Directions: Within the material below, how many lines carry the word "split"? State only the number.

Data to examine:

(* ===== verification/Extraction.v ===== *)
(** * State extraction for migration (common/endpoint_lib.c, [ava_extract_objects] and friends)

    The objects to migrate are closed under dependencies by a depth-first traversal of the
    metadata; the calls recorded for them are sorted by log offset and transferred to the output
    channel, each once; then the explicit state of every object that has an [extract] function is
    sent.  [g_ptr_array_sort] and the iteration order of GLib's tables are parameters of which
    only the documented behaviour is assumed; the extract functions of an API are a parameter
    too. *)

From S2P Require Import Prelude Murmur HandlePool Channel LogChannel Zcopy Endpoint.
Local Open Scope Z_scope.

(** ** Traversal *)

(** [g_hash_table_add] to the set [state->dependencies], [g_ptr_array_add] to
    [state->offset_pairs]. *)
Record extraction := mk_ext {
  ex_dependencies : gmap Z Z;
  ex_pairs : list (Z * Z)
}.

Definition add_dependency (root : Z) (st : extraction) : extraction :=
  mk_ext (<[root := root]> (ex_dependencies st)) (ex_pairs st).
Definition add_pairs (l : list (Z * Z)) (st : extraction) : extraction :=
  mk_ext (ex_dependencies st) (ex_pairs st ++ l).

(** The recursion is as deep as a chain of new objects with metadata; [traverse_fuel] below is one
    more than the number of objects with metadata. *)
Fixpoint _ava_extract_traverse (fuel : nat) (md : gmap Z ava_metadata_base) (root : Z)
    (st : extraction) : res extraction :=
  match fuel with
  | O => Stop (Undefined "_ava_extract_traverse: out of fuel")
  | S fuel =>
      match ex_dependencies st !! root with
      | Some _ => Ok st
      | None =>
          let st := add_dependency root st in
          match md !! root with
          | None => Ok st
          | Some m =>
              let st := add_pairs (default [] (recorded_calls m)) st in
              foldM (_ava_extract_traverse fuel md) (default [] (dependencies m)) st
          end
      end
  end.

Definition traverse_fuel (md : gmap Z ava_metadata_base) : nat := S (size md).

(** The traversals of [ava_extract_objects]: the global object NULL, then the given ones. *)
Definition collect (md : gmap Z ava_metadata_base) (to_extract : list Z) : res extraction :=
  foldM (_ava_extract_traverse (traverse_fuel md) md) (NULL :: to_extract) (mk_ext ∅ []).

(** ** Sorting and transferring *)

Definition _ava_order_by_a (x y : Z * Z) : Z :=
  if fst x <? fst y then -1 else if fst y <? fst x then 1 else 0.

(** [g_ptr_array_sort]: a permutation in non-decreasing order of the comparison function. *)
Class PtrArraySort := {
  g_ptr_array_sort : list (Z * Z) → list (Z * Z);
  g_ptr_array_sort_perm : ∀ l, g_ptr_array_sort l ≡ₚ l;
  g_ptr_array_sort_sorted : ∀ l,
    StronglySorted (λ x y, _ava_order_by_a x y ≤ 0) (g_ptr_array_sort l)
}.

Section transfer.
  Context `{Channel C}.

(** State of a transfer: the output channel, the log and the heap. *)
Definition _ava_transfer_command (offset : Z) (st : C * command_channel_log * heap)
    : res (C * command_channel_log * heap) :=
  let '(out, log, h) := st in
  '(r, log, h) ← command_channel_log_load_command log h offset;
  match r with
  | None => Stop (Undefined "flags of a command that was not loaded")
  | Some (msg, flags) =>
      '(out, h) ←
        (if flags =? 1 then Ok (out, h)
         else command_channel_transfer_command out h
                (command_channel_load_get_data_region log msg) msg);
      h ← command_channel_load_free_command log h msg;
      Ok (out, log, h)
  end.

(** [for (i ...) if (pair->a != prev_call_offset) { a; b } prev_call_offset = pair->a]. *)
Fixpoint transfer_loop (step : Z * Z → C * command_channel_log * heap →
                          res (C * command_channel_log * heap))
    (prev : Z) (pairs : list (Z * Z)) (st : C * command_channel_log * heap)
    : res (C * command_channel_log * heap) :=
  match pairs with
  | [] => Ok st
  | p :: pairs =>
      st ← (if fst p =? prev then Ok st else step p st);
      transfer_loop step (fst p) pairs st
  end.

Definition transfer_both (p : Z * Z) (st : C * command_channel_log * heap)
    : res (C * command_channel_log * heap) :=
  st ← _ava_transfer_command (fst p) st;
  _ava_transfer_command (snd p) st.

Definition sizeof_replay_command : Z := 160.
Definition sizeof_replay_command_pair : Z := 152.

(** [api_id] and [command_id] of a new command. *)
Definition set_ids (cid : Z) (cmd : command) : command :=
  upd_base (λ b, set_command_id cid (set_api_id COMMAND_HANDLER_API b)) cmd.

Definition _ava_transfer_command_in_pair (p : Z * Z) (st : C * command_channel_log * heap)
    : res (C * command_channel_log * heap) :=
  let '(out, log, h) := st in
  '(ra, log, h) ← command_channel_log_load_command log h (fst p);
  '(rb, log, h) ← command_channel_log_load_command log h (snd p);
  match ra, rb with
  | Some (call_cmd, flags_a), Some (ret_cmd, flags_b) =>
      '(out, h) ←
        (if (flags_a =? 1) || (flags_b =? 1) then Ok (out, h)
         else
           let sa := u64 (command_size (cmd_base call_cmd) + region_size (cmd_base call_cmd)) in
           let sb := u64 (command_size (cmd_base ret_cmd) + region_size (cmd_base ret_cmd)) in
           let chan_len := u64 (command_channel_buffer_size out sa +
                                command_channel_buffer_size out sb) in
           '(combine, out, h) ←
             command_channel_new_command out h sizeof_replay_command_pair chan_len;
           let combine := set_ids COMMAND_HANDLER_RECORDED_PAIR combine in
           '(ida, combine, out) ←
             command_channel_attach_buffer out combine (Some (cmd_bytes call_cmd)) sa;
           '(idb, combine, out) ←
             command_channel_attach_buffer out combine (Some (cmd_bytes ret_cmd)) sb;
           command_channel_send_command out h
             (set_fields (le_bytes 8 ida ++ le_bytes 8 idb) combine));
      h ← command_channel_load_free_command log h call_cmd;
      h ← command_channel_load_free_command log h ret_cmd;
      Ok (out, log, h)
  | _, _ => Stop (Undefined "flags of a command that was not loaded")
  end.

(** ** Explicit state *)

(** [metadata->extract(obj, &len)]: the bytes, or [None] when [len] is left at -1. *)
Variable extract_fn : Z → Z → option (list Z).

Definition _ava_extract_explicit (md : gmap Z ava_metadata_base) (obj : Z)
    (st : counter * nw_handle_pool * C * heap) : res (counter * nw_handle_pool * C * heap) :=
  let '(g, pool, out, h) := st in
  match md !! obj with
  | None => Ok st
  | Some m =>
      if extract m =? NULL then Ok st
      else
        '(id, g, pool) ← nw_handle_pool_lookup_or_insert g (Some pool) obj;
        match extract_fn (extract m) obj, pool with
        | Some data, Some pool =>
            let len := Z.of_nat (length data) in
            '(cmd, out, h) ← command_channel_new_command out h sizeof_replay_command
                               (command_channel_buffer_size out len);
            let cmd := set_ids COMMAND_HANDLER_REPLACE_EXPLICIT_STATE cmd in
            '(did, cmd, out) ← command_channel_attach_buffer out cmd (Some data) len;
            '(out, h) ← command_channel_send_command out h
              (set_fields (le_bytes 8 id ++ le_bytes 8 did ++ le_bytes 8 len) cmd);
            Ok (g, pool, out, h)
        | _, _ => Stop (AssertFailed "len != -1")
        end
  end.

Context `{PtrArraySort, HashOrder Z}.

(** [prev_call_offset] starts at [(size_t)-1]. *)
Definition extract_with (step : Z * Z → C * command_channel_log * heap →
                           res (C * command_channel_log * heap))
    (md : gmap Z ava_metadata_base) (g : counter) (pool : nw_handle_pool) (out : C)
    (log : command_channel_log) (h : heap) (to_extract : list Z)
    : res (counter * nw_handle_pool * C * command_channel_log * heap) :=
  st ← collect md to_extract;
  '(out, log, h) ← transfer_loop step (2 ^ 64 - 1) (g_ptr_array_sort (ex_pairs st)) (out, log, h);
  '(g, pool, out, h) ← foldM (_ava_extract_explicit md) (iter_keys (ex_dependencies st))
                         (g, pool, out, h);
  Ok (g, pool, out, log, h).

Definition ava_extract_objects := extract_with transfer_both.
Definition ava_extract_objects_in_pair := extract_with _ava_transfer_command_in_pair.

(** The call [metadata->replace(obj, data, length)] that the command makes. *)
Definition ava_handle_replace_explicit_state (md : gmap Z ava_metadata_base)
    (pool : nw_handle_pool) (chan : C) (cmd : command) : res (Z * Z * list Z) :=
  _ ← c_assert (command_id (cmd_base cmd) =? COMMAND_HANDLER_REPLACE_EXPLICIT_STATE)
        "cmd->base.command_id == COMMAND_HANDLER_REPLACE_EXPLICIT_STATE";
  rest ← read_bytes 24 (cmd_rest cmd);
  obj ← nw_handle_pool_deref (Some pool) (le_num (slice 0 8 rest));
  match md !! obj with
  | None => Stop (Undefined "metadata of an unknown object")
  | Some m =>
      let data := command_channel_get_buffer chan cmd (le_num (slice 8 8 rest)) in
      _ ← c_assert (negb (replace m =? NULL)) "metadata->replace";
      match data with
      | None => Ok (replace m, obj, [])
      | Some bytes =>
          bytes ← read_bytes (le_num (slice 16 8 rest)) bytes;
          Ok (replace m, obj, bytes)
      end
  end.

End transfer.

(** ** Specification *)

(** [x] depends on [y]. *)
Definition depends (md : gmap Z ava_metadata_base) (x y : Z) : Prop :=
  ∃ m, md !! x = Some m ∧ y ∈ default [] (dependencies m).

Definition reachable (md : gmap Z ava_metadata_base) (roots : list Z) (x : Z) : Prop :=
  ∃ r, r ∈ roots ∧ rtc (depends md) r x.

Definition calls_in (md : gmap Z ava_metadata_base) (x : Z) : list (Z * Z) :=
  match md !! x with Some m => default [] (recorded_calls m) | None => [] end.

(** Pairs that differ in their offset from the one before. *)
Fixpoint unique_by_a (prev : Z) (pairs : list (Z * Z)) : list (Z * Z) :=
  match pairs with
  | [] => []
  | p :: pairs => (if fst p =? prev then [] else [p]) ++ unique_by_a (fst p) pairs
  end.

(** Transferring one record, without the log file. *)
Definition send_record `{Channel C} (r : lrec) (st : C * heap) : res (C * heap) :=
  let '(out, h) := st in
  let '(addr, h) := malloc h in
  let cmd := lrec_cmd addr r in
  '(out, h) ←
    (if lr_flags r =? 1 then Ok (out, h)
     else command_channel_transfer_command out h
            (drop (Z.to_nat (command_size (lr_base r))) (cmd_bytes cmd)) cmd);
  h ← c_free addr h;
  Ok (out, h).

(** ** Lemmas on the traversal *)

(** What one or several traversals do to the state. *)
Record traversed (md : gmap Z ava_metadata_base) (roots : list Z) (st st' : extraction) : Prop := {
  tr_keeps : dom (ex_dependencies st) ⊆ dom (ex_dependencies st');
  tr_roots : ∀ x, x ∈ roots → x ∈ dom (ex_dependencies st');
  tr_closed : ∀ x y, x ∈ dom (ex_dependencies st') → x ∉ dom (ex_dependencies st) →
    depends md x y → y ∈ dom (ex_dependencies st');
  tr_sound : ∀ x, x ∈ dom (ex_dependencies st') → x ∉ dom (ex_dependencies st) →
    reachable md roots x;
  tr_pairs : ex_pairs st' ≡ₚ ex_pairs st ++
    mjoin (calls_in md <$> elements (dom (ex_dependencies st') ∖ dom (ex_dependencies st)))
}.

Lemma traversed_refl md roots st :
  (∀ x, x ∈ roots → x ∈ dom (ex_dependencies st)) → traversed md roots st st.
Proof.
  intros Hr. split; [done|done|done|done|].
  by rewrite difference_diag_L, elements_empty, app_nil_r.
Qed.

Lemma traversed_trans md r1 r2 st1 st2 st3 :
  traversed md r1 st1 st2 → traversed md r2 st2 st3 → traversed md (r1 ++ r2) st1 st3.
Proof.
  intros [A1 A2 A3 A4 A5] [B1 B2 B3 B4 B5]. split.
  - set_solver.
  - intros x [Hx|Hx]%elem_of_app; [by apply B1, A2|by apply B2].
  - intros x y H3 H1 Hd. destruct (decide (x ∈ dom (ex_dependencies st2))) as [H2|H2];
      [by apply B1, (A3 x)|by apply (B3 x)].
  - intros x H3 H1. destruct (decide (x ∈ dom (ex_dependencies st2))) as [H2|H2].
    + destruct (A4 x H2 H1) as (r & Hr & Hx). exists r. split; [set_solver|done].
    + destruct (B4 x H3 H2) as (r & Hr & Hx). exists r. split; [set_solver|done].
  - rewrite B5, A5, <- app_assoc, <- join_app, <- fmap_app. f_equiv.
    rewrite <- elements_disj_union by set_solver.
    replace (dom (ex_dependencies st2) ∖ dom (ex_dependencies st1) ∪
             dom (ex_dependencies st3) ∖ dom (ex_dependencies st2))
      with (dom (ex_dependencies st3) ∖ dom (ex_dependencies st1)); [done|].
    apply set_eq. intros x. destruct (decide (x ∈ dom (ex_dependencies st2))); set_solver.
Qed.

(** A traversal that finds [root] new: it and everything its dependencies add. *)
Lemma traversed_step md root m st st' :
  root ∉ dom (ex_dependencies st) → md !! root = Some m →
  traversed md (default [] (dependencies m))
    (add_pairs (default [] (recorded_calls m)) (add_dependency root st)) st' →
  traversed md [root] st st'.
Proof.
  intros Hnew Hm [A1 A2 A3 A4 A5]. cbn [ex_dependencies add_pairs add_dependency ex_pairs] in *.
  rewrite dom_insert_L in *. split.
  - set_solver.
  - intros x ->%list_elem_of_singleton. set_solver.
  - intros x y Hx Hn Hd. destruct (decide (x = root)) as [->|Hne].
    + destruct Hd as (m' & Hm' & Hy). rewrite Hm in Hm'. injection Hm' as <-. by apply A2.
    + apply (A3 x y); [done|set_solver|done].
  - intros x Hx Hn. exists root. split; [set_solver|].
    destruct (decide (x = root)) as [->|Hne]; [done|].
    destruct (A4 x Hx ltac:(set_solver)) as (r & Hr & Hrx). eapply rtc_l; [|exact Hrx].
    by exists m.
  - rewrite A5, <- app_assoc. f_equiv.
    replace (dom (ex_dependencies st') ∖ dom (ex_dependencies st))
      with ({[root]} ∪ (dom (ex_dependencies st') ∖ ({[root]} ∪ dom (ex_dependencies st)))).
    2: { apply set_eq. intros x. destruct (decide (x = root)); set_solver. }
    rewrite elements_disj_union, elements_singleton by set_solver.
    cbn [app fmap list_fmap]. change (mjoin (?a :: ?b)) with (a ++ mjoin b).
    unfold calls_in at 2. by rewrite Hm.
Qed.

Completed task: 6